● EXERCISE
Only the lines below between the ones containing "a query with" and "exists ix res", inclusive, are to be reproduced, each exactly as it stands.

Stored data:
=====

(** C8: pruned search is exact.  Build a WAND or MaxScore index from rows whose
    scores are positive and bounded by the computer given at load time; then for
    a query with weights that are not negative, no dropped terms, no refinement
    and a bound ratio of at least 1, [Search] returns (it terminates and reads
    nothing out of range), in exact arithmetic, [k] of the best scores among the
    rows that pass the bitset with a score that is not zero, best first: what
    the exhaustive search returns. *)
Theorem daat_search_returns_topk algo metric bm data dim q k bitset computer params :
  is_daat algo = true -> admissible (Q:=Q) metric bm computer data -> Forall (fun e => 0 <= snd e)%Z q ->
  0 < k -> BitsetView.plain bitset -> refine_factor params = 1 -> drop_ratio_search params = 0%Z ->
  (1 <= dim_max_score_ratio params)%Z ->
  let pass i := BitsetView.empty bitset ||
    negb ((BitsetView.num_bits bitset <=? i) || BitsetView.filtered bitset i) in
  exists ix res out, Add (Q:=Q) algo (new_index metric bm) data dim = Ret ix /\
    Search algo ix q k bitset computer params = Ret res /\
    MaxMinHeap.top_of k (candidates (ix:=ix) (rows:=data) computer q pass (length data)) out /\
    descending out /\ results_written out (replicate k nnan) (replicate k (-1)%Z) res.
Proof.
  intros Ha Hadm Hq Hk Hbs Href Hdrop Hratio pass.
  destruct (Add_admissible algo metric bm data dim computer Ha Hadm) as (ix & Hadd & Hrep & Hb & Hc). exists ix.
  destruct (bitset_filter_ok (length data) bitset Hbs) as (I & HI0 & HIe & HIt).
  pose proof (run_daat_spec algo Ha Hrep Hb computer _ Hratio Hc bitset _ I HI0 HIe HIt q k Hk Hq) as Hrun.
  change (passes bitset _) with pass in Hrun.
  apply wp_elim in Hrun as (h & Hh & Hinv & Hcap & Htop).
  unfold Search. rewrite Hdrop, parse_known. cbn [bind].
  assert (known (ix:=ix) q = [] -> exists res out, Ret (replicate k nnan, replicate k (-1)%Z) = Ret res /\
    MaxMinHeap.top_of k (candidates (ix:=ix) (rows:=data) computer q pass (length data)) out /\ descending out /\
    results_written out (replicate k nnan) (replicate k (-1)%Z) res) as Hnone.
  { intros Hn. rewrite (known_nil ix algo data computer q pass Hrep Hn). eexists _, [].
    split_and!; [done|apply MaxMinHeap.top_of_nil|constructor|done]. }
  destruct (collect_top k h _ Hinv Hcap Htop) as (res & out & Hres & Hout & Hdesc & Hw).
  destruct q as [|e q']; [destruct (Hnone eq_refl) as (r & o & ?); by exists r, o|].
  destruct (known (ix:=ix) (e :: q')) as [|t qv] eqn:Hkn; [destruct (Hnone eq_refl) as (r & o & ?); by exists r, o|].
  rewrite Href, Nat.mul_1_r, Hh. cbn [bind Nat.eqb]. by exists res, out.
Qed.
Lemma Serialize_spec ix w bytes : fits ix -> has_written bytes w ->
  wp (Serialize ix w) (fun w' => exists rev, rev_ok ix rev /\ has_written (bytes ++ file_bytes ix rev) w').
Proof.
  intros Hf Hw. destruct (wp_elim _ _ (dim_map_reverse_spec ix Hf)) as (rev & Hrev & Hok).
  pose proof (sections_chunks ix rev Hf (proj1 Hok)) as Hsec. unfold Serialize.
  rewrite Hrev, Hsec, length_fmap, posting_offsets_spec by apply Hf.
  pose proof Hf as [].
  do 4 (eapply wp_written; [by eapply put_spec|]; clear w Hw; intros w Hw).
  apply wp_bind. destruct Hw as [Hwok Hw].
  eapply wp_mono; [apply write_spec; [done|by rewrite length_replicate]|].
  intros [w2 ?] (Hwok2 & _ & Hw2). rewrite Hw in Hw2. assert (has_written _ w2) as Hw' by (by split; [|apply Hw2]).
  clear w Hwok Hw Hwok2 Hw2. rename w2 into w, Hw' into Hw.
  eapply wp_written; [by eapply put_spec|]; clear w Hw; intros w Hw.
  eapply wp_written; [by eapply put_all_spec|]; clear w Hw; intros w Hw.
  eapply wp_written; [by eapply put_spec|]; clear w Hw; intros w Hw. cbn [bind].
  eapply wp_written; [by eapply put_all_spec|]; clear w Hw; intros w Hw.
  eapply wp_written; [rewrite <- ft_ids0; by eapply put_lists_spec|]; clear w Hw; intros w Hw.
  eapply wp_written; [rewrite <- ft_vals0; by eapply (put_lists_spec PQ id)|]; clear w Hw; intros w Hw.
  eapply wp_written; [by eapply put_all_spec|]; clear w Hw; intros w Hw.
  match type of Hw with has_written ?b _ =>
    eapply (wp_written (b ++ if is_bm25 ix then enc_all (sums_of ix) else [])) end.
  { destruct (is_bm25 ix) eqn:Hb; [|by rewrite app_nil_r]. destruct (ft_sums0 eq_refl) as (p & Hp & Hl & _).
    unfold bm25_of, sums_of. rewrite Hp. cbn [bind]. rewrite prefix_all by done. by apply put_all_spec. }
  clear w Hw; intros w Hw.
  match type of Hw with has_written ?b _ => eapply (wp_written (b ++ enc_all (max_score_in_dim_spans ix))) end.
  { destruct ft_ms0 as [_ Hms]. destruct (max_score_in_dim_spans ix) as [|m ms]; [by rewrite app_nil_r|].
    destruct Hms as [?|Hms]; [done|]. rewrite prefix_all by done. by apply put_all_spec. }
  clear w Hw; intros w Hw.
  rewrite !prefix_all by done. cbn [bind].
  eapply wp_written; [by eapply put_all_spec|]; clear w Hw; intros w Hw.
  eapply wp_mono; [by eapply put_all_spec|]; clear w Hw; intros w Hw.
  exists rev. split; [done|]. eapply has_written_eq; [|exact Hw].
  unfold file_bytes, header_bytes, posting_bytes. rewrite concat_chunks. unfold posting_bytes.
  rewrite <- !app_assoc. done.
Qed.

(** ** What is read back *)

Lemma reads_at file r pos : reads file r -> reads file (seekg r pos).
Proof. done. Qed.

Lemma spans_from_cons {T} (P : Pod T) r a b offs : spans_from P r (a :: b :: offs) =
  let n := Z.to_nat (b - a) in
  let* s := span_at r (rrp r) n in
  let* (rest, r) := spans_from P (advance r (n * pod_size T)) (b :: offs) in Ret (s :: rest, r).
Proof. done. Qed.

=====

● SOLUTION
    a query with weights that are not negative, no dropped terms, no refinement
    and a bound ratio of at least 1, [Search] returns (it terminates and reads
    nothing out of range), in exact arithmetic, [k] of the best scores among the
    rows that pass the bitset with a score that is not zero, best first: what
    the exhaustive search returns. *)
Theorem daat_search_returns_topk algo metric bm data dim q k bitset computer params :
  is_daat algo = true -> admissible (Q:=Q) metric bm computer data -> Forall (fun e => 0 <= snd e)%Z q ->
  0 < k -> BitsetView.plain bitset -> refine_factor params = 1 -> drop_ratio_search params = 0%Z ->
  (1 <= dim_max_score_ratio params)%Z ->
  let pass i := BitsetView.empty bitset ||
    negb ((BitsetView.num_bits bitset <=? i) || BitsetView.filtered bitset i) in
  exists ix res out, Add (Q:=Q) algo (new_index metric bm) data dim = Ret ix /\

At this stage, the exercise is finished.